▸ Exercise requirements
Please repeat, exactly as written, the line containing "Definition validOptionalPort (port" and every line after it through the end of the records below.

(The data begins)

(* ===== verification/GoUrl.v ===== *)
(** What the program uses of [net] and [net/url] around hosts and ports:
    [net.SplitHostPort], [net.JoinHostPort], [net.ParseCIDR],
    [IPNet.Contains], the classes of addresses, and the accessors of a [URL].
    [url.Parse] itself is an argument. *)

From S2P Require Import Prelude GoText GoNet.
From Stdlib Require Import Ascii String.
Open Scope Z_scope.

(** ** Indices *)

Fixpoint index_byte (c : ascii) (s : string) : option nat :=
  match s with
  | EmptyString => None
  | String d s' => if Ascii.eqb d c then Some 0%nat else S <$> index_byte c s'
  end.

Fixpoint last_index (c : ascii) (s : string) : option nat :=
  match s with
  | EmptyString => None
  | String d s' =>
      match last_index c s' with
      | Some i => Some (S i)
      | None => if Ascii.eqb d c then Some 0%nat else None
      end
  end.

Definition has_byte (c : ascii) (s : string) : bool := bool_decide (is_Some (index_byte c s)).

(** [strings.Trim], [TrimLeft] and [TrimRight] for a set of ASCII characters. *)
Fixpoint TrimLeft (s : string) (cutset : list ascii) : string :=
  match s with
  | String c s' => if existsb (Ascii.eqb c) cutset then TrimLeft s' cutset else s
  | EmptyString => s
  end.
Fixpoint TrimRight (s : string) (cutset : list ascii) : string :=
  match s with
  | String c s' =>
      let r := TrimRight s' cutset in
      if String.eqb r "" && existsb (Ascii.eqb c) cutset then EmptyString else String c r
  | EmptyString => EmptyString
  end.
Definition Trim (s : string) (cutset : list ascii) : string := TrimRight (TrimLeft s cutset) cutset.

Definition brackets : list ascii := ["["; "]"]%char.

(** ** [net.SplitHostPort] *)

(** The prefix and suffix at an index. *)
Definition upto (i : nat) (s : string) : string := take_str i s.
Definition after (i : nat) (s : string) : string := drop_str (S i) s.

Definition addr_error (hostport why : string) : string := ("address " ++ hostport ++ ": " ++ why)%string.

Definition SplitHostPort (hostport : string) : res string (string * string) :=
  let err why := Err (addr_error hostport why) in
  match last_index ":" hostport with
  | None => err "missing port in address"%string
  | Some i =>
      let finish host j k :=
        if has_byte "[" (drop_str j hostport) then err "unexpected '[' in address"%string
        else if has_byte "]" (drop_str k hostport) then err "unexpected ']' in address"%string
        else Ok (host, after i hostport) in
      if HasPrefix hostport "[" then
        match index_byte "]" hostport with
        | None => err "missing ']' in address"%string
        | Some e =>
            if Nat.eqb (S e) (String.length hostport) then err "missing port in address"%string
            else if Nat.eqb (S e) i then finish (drop_str 1 (upto e hostport)) 1%nat (S e)
            else if HasPrefix (after e hostport) ":" then err "too many colons in address"%string
            else err "missing port in address"%string
        end
      else if has_byte ":" (upto i hostport) then err "too many colons in address"%string
      else finish (upto i hostport) 0%nat 0%nat
  end.

Definition JoinHostPort (host port : string) : string :=
  if has_byte ":" host then ("[" ++ host ++ "]:" ++ port)%string else (host ++ ":" ++ port)%string.

Example split1 : SplitHostPort "127.0.0.1:7410" = Ok ("127.0.0.1", "7410")%string.
Proof. reflexivity. Qed.
Example split2 : SplitHostPort "[::1]:80" = Ok ("::1", "80")%string.
Proof. reflexivity. Qed.
Example split3 : SplitHostPort "::1" = Err "address ::1: too many colons in address"%string.
Proof. reflexivity. Qed.
Example split4 : SplitHostPort "localhost" = Err "address localhost: missing port in address"%string.
Proof. reflexivity. Qed.
Example split5 : SplitHostPort ":" = Ok ("", "")%string.
Proof. reflexivity. Qed.

(** ** Addresses *)

Definition ipv6_loopback : IP := [0; 0; 0; 0; 0; 0; 0; 0; 0; 0; 0; 0; 0; 0; 0; 1].

Definition IsLoopback (ip : IP) : bool :=
  match To4 ip with
  | Some (a :: _) => a =? 127
  | _ => bool_decide (ip = ipv6_loopback)
  end.

Definition IsUnspecified (ip : IP) : bool :=
  bool_decide (ip = (v4_prefix ++ [0; 0; 0; 0])%list) || bool_decide (ip = replicate 16 0).

(** A network: its address and its mask, of four or of sixteen bytes. *)
Record IPNet := mkIPNet { net_IP : list Z; net_Mask : list Z }.

(** The byte of a mask with [bits] leading ones left. *)
Definition mask_byte (bits : Z) : Z :=
  if 8 <=? bits then 255 else if bits <=? 0 then 0 else 256 - 2 ^ (8 - bits).

(** [net.CIDRMask] *)
Fixpoint CIDRMask (ones : Z) (len : nat) : list Z :=
  match len with
  | O => []
  | S n => mask_byte ones :: CIDRMask (ones - 8) n
  end.

Definition mask_bytes (ip mask : list Z) : list Z := zip_with Z.land ip mask.

(** [dtoi]: digits only, below [0xFFFFFF]. *)
Definition dtoi (s : string) : option Z :=
  if negb (String.eqb s "") && forallb_str is_digit s && (decimal 0 s <? 16777215)
  then Some (decimal 0 s) else None.

Fixpoint Cut (s : string) (sep : ascii) : option (string * string) :=
  match s with
  | EmptyString => None
  | String c s' =>
      if Ascii.eqb c sep then Some (EmptyString, s')
      else '(a, b) ← Cut s' sep; Some (String c a, b)
  end.

(** [net.ParseCIDR]: whether the text is in dotted form decides the width of
    the mask, so [::ffff:0:0] is a sixteen-byte network. *)
Definition ParseCIDR (s : string) : res string IPNet :=
  let err := Err ("invalid CIDR address: " ++ s)%string in
  match Cut s "/" with
  | None => err
  | Some (addr, mask) =>
      match ParseIP addr, dtoi mask with
      | Some ip, Some n =>
          match first_separator addr, To4 ip with
          | Some "."%char, Some ip4 =>
              if 32 <? n then err
              else Ok (mkIPNet (mask_bytes ip4 (CIDRMask n 4)) (CIDRMask n 4))
          | _, _ =>
              if 128 <? n then err
              else Ok (mkIPNet (mask_bytes ip (CIDRMask n 16)) (CIDRMask n 16))
          end
      | _, _ => err
      end
  end.

(** [networkNumberAndMask] *)
Definition network_number (n : IPNet) : option (list Z * list Z) :=
  let ip := default (net_IP n) (if Nat.eqb (List.length (net_IP n)) 4 then Some (net_IP n) else To4 (net_IP n)) in
  if Nat.eqb (List.length (net_Mask n)) 4 then
    if Nat.eqb (List.length ip) 4 then Some (ip, net_Mask n) else None
  else if Nat.eqb (List.length ip) 4 then Some (ip, drop 12 (net_Mask n)) else Some (ip, net_Mask n).

(** [IPNet.Contains] *)
Definition net_Contains (n : IPNet) (ip : IP) : bool :=
  match network_number n with
  | None => false
  | Some (nn, m) =>
      let x := default ip (To4 ip) in
      Nat.eqb (List.length x) (List.length nn) && bool_decide (mask_bytes nn m = mask_bytes x m)
  end.

Definition contains_text (cidr ip : string) : option bool :=
  match ParseCIDR cidr, ParseIP ip with
  | Ok n, Some x => Some (net_Contains n x)
  | _, _ => None
  end.
Example cidr1 : contains_text "127.0.0.0/8" "127.9.9.9" = Some true.
Proof. reflexivity. Qed.
Example cidr2 : contains_text "10.1.2.0/23" "10.1.4.1" = Some false.
Proof. reflexivity. Qed.
Example cidr3 : contains_text "::1/128" "::1" = Some true.
Proof. reflexivity. Qed.
Example cidr4 : contains_text "127.0.0.0/8" "::ffff:127.0.0.1" = Some true.
Proof. reflexivity. Qed.
Example cidr5 : contains_text "::ffff:0.0.0.0/96" "8.8.8.8" = Some true.
Proof. reflexivity. Qed.
Example cidr6 : contains_text "10.0.0.0/33" "10.0.0.1" = None.
Proof. reflexivity. Qed.

(** ** URLs *)

Record URL := mkURL {
  u_Scheme : string;
  u_Opaque : string;
  u_User : option string;
  u_Host : string;
  u_Path : string;
  u_RawQuery : string;
  u_Fragment : string
}.
#[export] Instance Eta_URL : Eta URL := fun r =>
  mkURL r.(u_Scheme) r.(u_Opaque) r.(u_User) r.(u_Host) r.(u_Path) r.(u_RawQuery) r.(u_Fragment).

(** [url.Parse], [url.JoinPath] and [URL.String]. *)
Class GoUrl := {
  url_Parse : string -> res string URL;
  url_JoinPath : string -> string -> res string string;
  url_String : URL -> string
}.

Definition validOptionalPort (port : string) : bool :=
  match port with
  | EmptyString => true
  | String c digits => Ascii.eqb c ":" && forallb_str is_digit digits
  end.

(** [splitHostPort] of [net/url]: the host without brackets, and the port. *)
Definition url_split (hostport : string) : string * string :=
  let '(host, port) :=
    match last_index ":" hostport with
    | Some i => if validOptionalPort (drop_str i hostport) then (upto i hostport, after i hostport)
                else (hostport, ""%string)
    | None => (hostport, ""%string)
    end in
  (if HasPrefix host "[" && HasSuffix host "]"
   then drop_str 1 (take_str (String.length host - 1) host) else host, port).
Definition Hostname (u : URL) : string := fst (url_split (u_Host u)).
Definition Port (u : URL) : string := snd (url_split (u_Host u)).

(The data ends)

▸ Written reply
Definition validOptionalPort (port : string) : bool :=
  match port with
  | EmptyString => true
  | String c digits => Ascii.eqb c ":" && forallb_str is_digit digits
  end.

(** [splitHostPort] of [net/url]: the host without brackets, and the port. *)
Definition url_split (hostport : string) : string * string :=
  let '(host, port) :=
    match last_index ":" hostport with
    | Some i => if validOptionalPort (drop_str i hostport) then (upto i hostport, after i hostport)
                else (hostport, ""%string)
    | None => (hostport, ""%string)
    end in
  (if HasPrefix host "[" && HasSuffix host "]"
   then drop_str 1 (take_str (String.length host - 1) host) else host, port).
Definition Hostname (u : URL) : string := fst (url_split (u_Host u)).
Definition Port (u : URL) : string := snd (url_split (u_Host u)).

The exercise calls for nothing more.